[[ RECORDS, beginning ]]
(** [File.get] (lines 141-160). *)
Definition get (resource_name : string) (id opts : PyVal) : M Handle :=
  opts <- lift (merge opts (VOpts (ResourceOptions_id id))) ;;
  let d : gmap string PyVal := ∅ in
  let d := <["content_type" := VNone]> d in
  let d := <["datastore_id" := VNone]> d in
  let d := <["source_raw" := VNone]> d in
  __init__ resource_name [] [("opts", opts); ("__props__", VObject "FileArgs" d)].
End WithSDK.
End File.

(** ** The accessors the classes declare *)

(** A field of a class is exposed through a [@property] getter and, on the
    argument classes only, through a [@<field>.setter]. *)
Inductive Accessor : Type := Getter | Setter.

#[global] Instance Accessor_eq_dec : EqDecision Accessor.
Proof. solve_decision. Defined.

(** [FileArgs] (lines 37-71) and [File] (lines 162-184). *)
Definition FileArgs_accessors : list (string * list Accessor) :=
  [("content_type", [Getter; Setter]); ("datastore_id", [Getter; Setter]);
   ("source_raw", [Getter; Setter])].
Definition File_accessors : list (string * list Accessor) :=
  [("content_type", [Getter]); ("datastore_id", [Getter]);
   ("source_raw", [Getter])].

(** Does the class with accessor table [cls] expose [a] for [field]? *)
Definition exposes (cls : list (string * list Accessor)) (field : string)
    (a : Accessor) : bool :=
  match list_to_map (M := gmap string (list Accessor)) cls !! field with
  | Some l => bool_decide (a ∈ l)
  | None => false
  end.

(** ** The declared field types *)

(** The annotations of the constructors: [pulumi.Input[str]] for every
    field except [source_raw], which is an input of [FileSourceRawArgs]
    or of its dictionary form. *)
Inductive Schema : Type := SStr | SFileSourceRaw.

(** [v] has the shape [pulumi.Input[t]]: a value of the type or an output
    of one. *)
Fixpoint conforms (t : Schema) (v : PyVal) : bool :=
  match v with
  | VSecret v' => conforms t v'
  | VStr _ => match t with SStr => true | _ => false end
  | VDict _ => match t with SFileSourceRaw => true | _ => false end
  | VObject cls _ =>
      match t with
      | SFileSourceRaw => String.eqb cls "FileSourceRawArgs"
      | _ => false
      end
  | _ => false
  end.

Definition Provider_schema : list (string * Schema) :=
  [("pve_token", SStr); ("pve_url", SStr); ("pve_user", SStr);
   ("ssh_pass", SStr); ("ssh_user", SStr)].
Definition File_schema : list (string * Schema) :=
  [("content_type", SStr); ("datastore_id", SStr);
   ("source_raw", SFileSourceRaw)].

(** ** The host SDK's option merge *)

(** [pulumi.ResourceOptions.merge] as the Pulumi SDK documents it, on the
    three attributes of [ResourceOptionsOf]: a [None] argument stands for
    an empty options object, any other non-options argument is a
    [TypeError], scalars of [opts2] replace those of [opts1] unless they
    are [None], and list attributes are concatenated. *)
Definition _merge_lists {A} (dest source : option (list A)) : option (list A) :=
  match dest, source with
  | None, _ => source
  | _, None => dest
  | Some d, Some s => Some (d ++ s)
  end.

Definition merge_options (dest source : ResourceOptionsT) : ResourceOptionsT :=
  ResourceOptions
    (if is_None (ro_id source) then ro_id dest else ro_id source)
    (match ro_urn source with None => ro_urn dest | Some u => Some u end)
    (_merge_lists (ro_additional_secret_outputs dest)
                  (ro_additional_secret_outputs source)).

Definition ResourceOptions_merge (opts1 opts2 : PyVal) : exn + PyVal :=
  let opts1 := if is_None opts1 then VOpts (ResourceOptions VNone None None) else opts1 in
  let opts2 := if is_None opts2 then VOpts (ResourceOptions VNone None None) else opts2 in
  match opts1, opts2 with
  | VOpts dest, VOpts source => inr (VOpts (merge_options dest source))
  | VOpts _, _ => inl (TypeError "Expected opts2 to be a ResourceOptions instance")
  | _, _ => inl (TypeError "Expected opts1 to be a ResourceOptions instance")
  end.

(** A host SDK merges like the Pulumi SDK. *)
Definition merges_like_pulumi (sdk : HostSDK) : Prop :=
  forall opts1 opts2, @merge sdk opts1 opts2 = ResourceOptions_merge opts1 opts2.

(** Whatever the option merge raises is a [TypeError], as with the Pulumi
    SDK's merge. *)
Definition merge_raises_TypeError (sdk : HostSDK) : Prop :=
  forall opts1 opts2 e,
    @merge sdk opts1 opts2 = inl e -> exists msg, e = TypeError msg.

(** The helper hands a keyword-only call back as no argument object and
    the [opts] keyword. *)
Definition keyword_call_has_no_args (sdk : HostSDK) : Prop :=
  forall cls opts props,
    @get_resource_args_opts sdk cls [] [("opts", opts); ("__props__", props)]
    = (VNone, opts).

(** The [_utilities] helpers as the Pulumi code generator emits them.  The
    module is not among the sources: the bindings above take the helpers
    from [HostSDK], and this rendering only serves to run them. *)
Definition kwargs_get (kwargs : list (string * PyVal)) (k : string) : PyVal :=
  match list_find (fun kv => String.eqb (fst kv) k = true) kwargs with
  | Some (_, kv) => snd kv
  | None => VNone
  end.

Definition generated_get_resource_args_opts (resource_args_type : string)
    (args : list PyVal) (kwargs : list (string * PyVal)) : PyVal * PyVal :=
  let '(resource_args, args) :=
    match args with
    | a :: rest => if isinstance a resource_args_type then (a, rest) else (VNone, args)
    | [] => (VNone, args)
    end in
  let opts :=
    match args with
    | a :: _ => if isinstance_ResourceOptions a then a else VNone
    | [] => VNone
    end in
  let resource_args :=
    if is_None resource_args then
      let a := kwargs_get kwargs "args" in
      if isinstance a resource_args_type then a else VNone
    else resource_args in
  let opts := if is_None opts then kwargs_get kwargs "opts" else opts in
  (resource_args, opts).

(** A host that persists the property bag of every registration under the
    resource's name, and refuses an empty name. *)
Definition recording_host (c : HostCall) (s : gmap string PyVal)
  : (string + string) * gmap string PyVal :=
  if String.eqb (call_name c) "" then (inl "Missing resource name argument", s)
  else (inr (call_name c), <[call_name c := call_props c]> s).

(** The Pulumi SDK with the generated helpers and the recording host. *)
Definition pulumi_sdk : HostSDK := {|
  merge := ResourceOptions_merge;
  get_resource_opts_defaults := VOpts (ResourceOptions VNone None None);
  get_resource_args_opts := generated_get_resource_args_opts;
  Store := gmap string PyVal;
  Handle := string;
  host_init := recording_host
|}.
[[ RECORDS, end ]]
REQUIREMENT »
Pull every line containing "SFileSourceRaw" out of the entries.

REPLY »
Inductive Schema : Type := SStr | SFileSourceRaw.
  | VDict _ => match t with SFileSourceRaw => true | _ => false end
      | SFileSourceRaw => String.eqb cls "FileSourceRawArgs"
   ("source_raw", SFileSourceRaw)].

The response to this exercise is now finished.